[Source records]

(* ===== verification/Timing.v ===== *)
(** * Timing: the latency bookkeeping of [metrics_timing.go]

    [startSeenAt] and [commitSeenAt] map log indices to the times at which a
    command was started and seen committed.  Times are nanoseconds, [0] is
    Go's zero time.  A function that reports durations to the metrics sink
    returns them, oldest index first, next to the new map. *)

From S2P Require Import Prelude.
Open Scope Z_scope.

(** [metrics_timing.go: recordStartSeenLocked].  The maps are never nil on a
    node built by [NewNode], so the [make] of the code is the empty map. *)
Definition recordStartSeen (index now : Z) (m : gmap Z Z) : gmap Z Z :=
  if index <=? 0 then m else
  match m !! index with
  | Some _ => m
  | None => <[index := now]> m
  end.

(** [metrics_timing.go: observeStartToCommitRangeLocked]. *)
Definition observe_one (now : Z) (acc : list Z * gmap Z Z) (idx : Z) : list Z * gmap Z Z :=
  let '(obs, m) := acc in
  match m !! idx with
  | Some ts =>
      (if negb (ts =? 0) && negb (now <? ts) then obs ++ [now - ts] else obs,
       delete idx m)
  | None => (obs, m)
  end.

Definition observeStartToCommitRange (prevCommit newCommit now : Z) (m : gmap Z Z)
    : list Z * gmap Z Z :=
  if (newCommit <=? prevCommit) || bool_decide (m = ∅) then ([], m) else
  foldl (observe_one now) ([], m) (seqZ (prevCommit + 1) (newCommit - prevCommit)).

(** [metrics_timing.go: recordCommitSeenRangeLocked]. *)
Definition recordCommitSeenRange (prevCommit newCommit now : Z) (m : gmap Z Z) : gmap Z Z :=
  if newCommit <=? prevCommit then m else
  foldl (λ m idx, match m !! idx with Some _ => m | None => <[idx := now]> m end)
    m (seqZ (prevCommit + 1) (newCommit - prevCommit)).

(** [metrics_timing.go: observeCommitToApplyLocked]: the observed duration,
    if any, and the two maps. *)
Definition observeCommitToApply (appliedIndex now : Z) (commitSeenAt startSeenAt : gmap Z Z)
    : option Z * gmap Z Z * gmap Z Z :=
  if (appliedIndex <=? 0) || bool_decide (commitSeenAt = ∅)
  then (None, commitSeenAt, startSeenAt) else
  let obs :=
    match commitSeenAt !! appliedIndex with
    | Some ts => if negb (ts =? 0) && negb (now <? ts) then Some (now - ts) else None
    | None => None
    end in
  (obs,
   filter (λ '(idx, _), ¬ idx ≤ appliedIndex) commitSeenAt,
   filter (λ '(idx, _), ¬ idx ≤ appliedIndex) startSeenAt).

Section timing.
Implicit Types (m : gmap Z Z) (idx : Z).

Lemma foldl_observe_lookup now l acc idx :
  (foldl (observe_one now) acc l).2 !! idx =
    if bool_decide (idx ∈ l) then None else acc.2 !! idx.
Proof.
  revert acc. induction l as [|i l IH]; intros [obs m]; simpl; [done|].
  rewrite IH. destruct (m !! i) eqn:E; simpl; repeat case_bool_decide;
    try set_solver.
  - assert (idx = i) as -> by set_solver. by rewrite lookup_delete_eq.
  - by rewrite lookup_delete_ne by set_solver.
Qed.

Lemma elem_of_commit_range a b idx :
  idx ∈ seqZ (a + 1) (b - a) ↔ a < idx ≤ b.
Proof. rewrite elem_of_seqZ. lia. Qed.

Lemma foldl_record_lookup now l m idx :
  foldl (λ m i, match m !! i with Some _ => m | None => <[i := now]> m end) m l !! idx =
    match m !! idx with
    | Some ts => Some ts
    | None => if bool_decide (idx ∈ l) then Some now else None
    end.
Proof.
  revert m. induction l as [|i l IH]; intros m; simpl.
  { by destruct (m !! idx). }
  rewrite IH. destruct (m !! i) eqn:E; [|destruct (decide (idx = i)) as [->|]].
  - destruct (m !! idx) eqn:?; [done|]. repeat case_bool_decide; set_solver.
  - rewrite lookup_insert_eq, E, bool_decide_true; [done|set_solver].
  - rewrite lookup_insert_ne by done. destruct (m !! idx); [done|].
    repeat case_bool_decide; set_solver.
Qed.
End timing.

What you are asked to do -> All lines above are to be transcribed exactly.

Task answer ->
(* ===== verification/Timing.v ===== *)
(** * Timing: the latency bookkeeping of [metrics_timing.go]

    [startSeenAt] and [commitSeenAt] map log indices to the times at which a
    command was started and seen committed.  Times are nanoseconds, [0] is
    Go's zero time.  A function that reports durations to the metrics sink
    returns them, oldest index first, next to the new map. *)

From S2P Require Import Prelude.
Open Scope Z_scope.

(** [metrics_timing.go: recordStartSeenLocked].  The maps are never nil on a
    node built by [NewNode], so the [make] of the code is the empty map. *)
Definition recordStartSeen (index now : Z) (m : gmap Z Z) : gmap Z Z :=
  if index <=? 0 then m else
  match m !! index with
  | Some _ => m
  | None => <[index := now]> m
  end.

(** [metrics_timing.go: observeStartToCommitRangeLocked]. *)
Definition observe_one (now : Z) (acc : list Z * gmap Z Z) (idx : Z) : list Z * gmap Z Z :=
  let '(obs, m) := acc in
  match m !! idx with
  | Some ts =>
      (if negb (ts =? 0) && negb (now <? ts) then obs ++ [now - ts] else obs,
       delete idx m)
  | None => (obs, m)
  end.

Definition observeStartToCommitRange (prevCommit newCommit now : Z) (m : gmap Z Z)
    : list Z * gmap Z Z :=
  if (newCommit <=? prevCommit) || bool_decide (m = ∅) then ([], m) else
  foldl (observe_one now) ([], m) (seqZ (prevCommit + 1) (newCommit - prevCommit)).

(** [metrics_timing.go: recordCommitSeenRangeLocked]. *)
Definition recordCommitSeenRange (prevCommit newCommit now : Z) (m : gmap Z Z) : gmap Z Z :=
  if newCommit <=? prevCommit then m else
  foldl (λ m idx, match m !! idx with Some _ => m | None => <[idx := now]> m end)
    m (seqZ (prevCommit + 1) (newCommit - prevCommit)).

(** [metrics_timing.go: observeCommitToApplyLocked]: the observed duration,
    if any, and the two maps. *)
Definition observeCommitToApply (appliedIndex now : Z) (commitSeenAt startSeenAt : gmap Z Z)
    : option Z * gmap Z Z * gmap Z Z :=
  if (appliedIndex <=? 0) || bool_decide (commitSeenAt = ∅)
  then (None, commitSeenAt, startSeenAt) else
  let obs :=
    match commitSeenAt !! appliedIndex with
    | Some ts => if negb (ts =? 0) && negb (now <? ts) then Some (now - ts) else None
    | None => None
    end in
  (obs,
   filter (λ '(idx, _), ¬ idx ≤ appliedIndex) commitSeenAt,
   filter (λ '(idx, _), ¬ idx ≤ appliedIndex) startSeenAt).

Section timing.
Implicit Types (m : gmap Z Z) (idx : Z).

Lemma foldl_observe_lookup now l acc idx :
  (foldl (observe_one now) acc l).2 !! idx =
    if bool_decide (idx ∈ l) then None else acc.2 !! idx.
Proof.
  revert acc. induction l as [|i l IH]; intros [obs m]; simpl; [done|].
  rewrite IH. destruct (m !! i) eqn:E; simpl; repeat case_bool_decide;
    try set_solver.
  - assert (idx = i) as -> by set_solver. by rewrite lookup_delete_eq.
  - by rewrite lookup_delete_ne by set_solver.
Qed.

Lemma elem_of_commit_range a b idx :
  idx ∈ seqZ (a + 1) (b - a) ↔ a < idx ≤ b.
Proof. rewrite elem_of_seqZ. lia. Qed.

Lemma foldl_record_lookup now l m idx :
  foldl (λ m i, match m !! i with Some _ => m | None => <[i := now]> m end) m l !! idx =
    match m !! idx with
    | Some ts => Some ts
    | None => if bool_decide (idx ∈ l) then Some now else None
    end.
Proof.
  revert m. induction l as [|i l IH]; intros m; simpl.
  { by destruct (m !! idx). }
  rewrite IH. destruct (m !! i) eqn:E; [|destruct (decide (idx = i)) as [->|]].
  - destruct (m !! idx) eqn:?; [done|]. repeat case_bool_decide; set_solver.
  - rewrite lookup_insert_eq, E, bool_decide_true; [done|set_solver].
  - rewrite lookup_insert_ne by done. destruct (m !! idx); [done|].
    repeat case_bool_decide; set_solver.
Qed.
End timing.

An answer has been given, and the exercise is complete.